▶ _Work request_:
Find every line below where the word "with" occurs. Then say how many there are, giving only the number.

▶ _Available data_:
(** A thread moves with nothing else changed. *)
Ltac moves HI Hj := apply (binv_move _ _ _ _ HI Hj); simpl; auto; try lia.

Lemma finish_inv weak s j i cr b p' : binv s -> pcs s !! j = Some (Finish i cr) ->
  pthread_barrier_wait weak (Finish i cr) (bar s) = Some (b, p') ->
  binv {| bar := b; pcs := <[j := p']> (pcs s); gone := gone s |}.
Proof using Hcount.
  intros HI Hj. pose proof (bi_good s HI j _ Hj) as [Hg1 Hg2]. pose proof (round_bound s HI) as [Hc1 Hc2].
  pose proof threshold_value. pose proof (barrier_eta (bar s)) as Eb. revert Hg1 Hc1 Hc2 Eb.
  unfold pthread_barrier_wait. destruct (bar s) as [x cur o] eqn:Ebar. simpl. intros Hg1 Hc1 Hc2 _.
  rewrite wrap_small by lia. rewrite <- Ebar. destruct (Z.leb_spec (cr + count) i) as [Hle|Hgt].
  - destruct (negb weak && (cur =? cr)) eqn:Ec.
    + intros [= <- <-]. apply andb_true_iff in Ec as [_ Ec%Z.eqb_eq]. fold (top i).
      pose proof (binv_finish s j i cr HI Hj) as Hf. rewrite Ebar in Hf. simpl in Hf. auto.
    + intros [= <- <-]. moves HI Hj. rewrite Ebar. simpl. split; [lia | exact Hc2].
  - intros [= <- <-]. assert (Ecur : b_current_round (bar s) = cur) by (by rewrite Ebar).
    assert (Hh : forall t, (count | t) -> cur < t -> (if t <=? i then 1 else 0) <= 0).
    { intros t Ht Hlt. destruct (Z.leb_spec t i); [|lia]. pose proof (round_gap cr t Hg2 Ht). lia. }
    destruct (Z.ltb_spec cr i); moves HI Hj; rewrite ?Ecur; auto; simpl; lia.
Qed.

Lemma run_inv weak s j p b p' : binv s -> pcs s !! j = Some p -> pthread_barrier_wait weak p (bar s) = Some (b, p') ->
  binv {| bar := b; pcs := <[j := p']> (pcs s); gone := history p (gone s) |}.
Proof using Hcount.
  intros HI Hj. pose proof (in_bound s HI) as Hin. pose proof (bi_in s HI) as Hin0. pose proof (bi_good s HI j p Hj) as Hg.
  pose proof (round_bound s HI) as [Hc1 Hc2].
  destruct p as [| |i| | |i|i cr| |i cr| |i|i|i|i|i|]; try (by apply finish_inv);
    destruct (bar s) as [x cur o] eqn:Ebar; simpl in *; try done; intros [= <- <-]; try rewrite <- Ebar.
  - rewrite wrap_small by lia. destruct (Z.ltb_spec M (x + 1)).
    + pose proof (binv_enter_beyond s j HI Hj) as H'. rewrite Ebar in H'. by apply H'.
    + pose proof (binv_enter s j HI Hj) as H'. rewrite Ebar in H'. by apply H'.
  - destruct (Z.eqb_spec x i); moves HI Hj. rewrite Ebar. simpl. lia.
  - destruct (Z.ltb_spec M x); moves HI Hj. rewrite Ebar. simpl. lia.
  - moves HI Hj. rewrite Ebar. simpl. split; [lia | exact Hc2].
  - destruct (Z.eqb_spec cur cr); moves HI Hj; rewrite ?Ebar; simpl; try lia. subst. by rewrite Z.eqb_refl.
  - destruct (Z.ltb_spec cur i); moves HI Hj; rewrite ?Ebar; simpl; lia.
  - pose proof (binv_leave s j i _ HI Hj eq_refl) as H'. pose proof (bi_inside s HI (not_resetting s j _ HI Hj ltac:(done))) as Hi.
    pose proof (total_nonneg inside (pcs s) inside_nonneg). pose proof M_spec. pose proof threshold_value.
    pose proof (bi_out s HI (not_resetting s j _ HI Hj ltac:(done))) as Ho.
    rewrite Ebar in *. simpl in *. rewrite wrap_small by lia. exact H'.
  - apply (binv_reset s j _ _ _ _ HI Hj). left. exists i. by rewrite Ebar.
  - apply (binv_reset s j _ _ _ _ HI Hj). right. exists i. by rewrite Ebar.
  - pose proof (binv_reset_in s j i HI Hj) as H'. rewrite Ebar in H'. exact H'.
Qed.

Lemma barrier_step_inv c j s s' : binv s -> barrier_step c j s = Some s' -> binv s'.
Proof using Hcount.
  intros HI. unfold barrier_step. destruct (pcs s !! j) as [p|] eqn:Hj; [|done]. cbn [mbind option_bind].
  assert (Hm : forall p', barrier_move c p = Some p' -> binv {| bar := bar s; pcs := <[j := p']> (pcs s); gone := gone s |}).
  { intros p' E. destruct p, c; simplify_eq/=; moves HI Hj. }
  destruct c as [| | |ws|]; try (destruct (barrier_move _ p) as [p'|]; [|done]; intros [= <-]; by apply Hm).
  1, 2: destruct (pthread_barrier_wait _ p (bar s)) as [[b p']|] eqn:E; [|done]; intros [= <-]; by eapply run_inv.
  destruct (barrier_wake p) as [[u p']|] eqn:E; [|done]. simpl. destruct (futex_wake u INT_MAX ws _) as [l|] eqn:Ew; [|done].
  intros [= <-]. by eapply binv_wake.
Qed.

Lemma barrier_start_inv n : Z.of_nat n < INT_MAX -> binv (barrier_start {| b_in := 0; b_current_round := 0; b_out := 0 |} n).
Proof using Hcount.
  intros Hn. pose proof M_spec as HM. unfold barrier_start.
  assert (T : forall f, f (Out None) = 0 -> total f (replicate n (Out None)) = 0) by (intros f E; rewrite total_replicate, E; lia).
  destruct (top_spec (Z.min 0 M)) as [_ Ht].
  split; cbn [bar pcs gone b_in b_current_round b_out length]; rewrite ?T by done; rewrite ?length_replicate; try lia.
  - intros k. rewrite T by done. simpl. destruct (Z.leb_spec 1 k), (Z.leb_spec k (Z.min 0 M)); simpl; lia.
  - split; [apply Z.divide_0_r | lia].
  - intros j p (-> & _)%lookup_replicate. done.
Qed.

(** The end of the round of position [i]. *)
Definition round_end (i : Z) : Z := top (i + count - 1).

Lemma round_end_spec i : (count | round_end i) /\ i <= round_end i < i + count.
Proof using Hcount. destruct (top_spec (i + count - 1)) as [H1 H2]. unfold round_end. split; [exact H1 | lia]. Qed.

(** ** Nobody moves *)

Definition barrier_resting (p : barrier_pc) : Prop :=
  match p with Out _ | RoundBlocked _ _ | ResetBlocked => True | _ => False end.

Definition round_blocked (p : barrier_pc) : Z := match p with RoundBlocked _ _ => 1 | _ => 0 end.

Section Quiet.
Context (s : state) (HI : binv s) (Hrest : Forall barrier_resting (pcs s)).

Lemma quiet_zero f : (forall p, barrier_resting p -> f p = 0) -> total f (pcs s) = 0.
Proof using Hrest.
  intros Hf. apply total_zero. intros j p Hj. rewrite Forall_lookup in Hrest. apply Hf, (Hrest j p Hj).
Qed.

(** Complete rounds have been recognised, and blocked threads are beyond. *)
Lemma quiet_round : top (Z.min (b_in (bar s)) M) <= b_current_round (bar s).
Proof using HI Hrest Hcount.
  pose proof (bi_help s HI (quiet_zero resetting ltac:(by intros []))) as H.
  rewrite (quiet_zero (helper _)) in H by (by intros []). lia.
Qed.

Lemma quiet_position j p i : pcs s !! j = Some p -> position p = Some i -> b_current_round (bar s) < i.
Proof using HI Hrest Hcount.
  intros Hj Hp. assert (Hr : barrier_resting p) by (rewrite Forall_lookup in Hrest; by eapply Hrest).
  pose proof (bi_good s HI j p Hj) as Hg. destruct p; simplify_eq/=; try done.
  pose proof (bi_stale s HI) as Hs. rewrite (quiet_zero round_waking) in Hs by (by intros []).
  pose proof (total_lookup (stale (b_current_round (bar s))) _ _ _ (stale_nonneg _) Hj) as H1. simpl in H1.
  destruct (Z.eqb_spec cr (b_current_round (bar s))); lia.
Qed.

Lemma quiet_gone : top (Z.min (b_in (bar s)) M) <= b_out (bar s).
Proof using HI Hrest Hcount.
  rewrite (bi_out s HI (quiet_zero resetting ltac:(by intros []))). set (t := top (Z.min (b_in (bar s)) M)).
  pose proof quiet_round as Hq. fold t in Hq.
  assert (Hincl : seqZ 1 t ⊆+ gone s).
  { apply NoDup_submseteq; [apply NoDup_seqZ|]. intros k Hk%elem_of_seqZ. pose proof (bi_position s HI k) as Hp.
    rewrite (total_zero (at_position k)) in Hp.
    - destruct (top_spec (Z.min (b_in (bar s)) M)) as [_ Ht]. fold t in Ht.
      destruct (Z.leb_spec 1 k), (Z.leb_spec k (Z.min (b_in (bar s)) M)); simpl in Hp; try lia.
      apply list_elem_of_In, (count_occ_In Z.eq_dec). lia.
    - intros j p Hj. destruct (position p) as [i|] eqn:Ep; [|by apply at_position_none].
      pose proof (quiet_position j p i Hj Ep). unfold at_position. rewrite Ep. destruct (Z.eqb_spec i k); lia. }
  apply submseteq_length in Hincl. rewrite length_seqZ in Hincl. lia.
Qed.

▶ _Solution to the exercise_:
3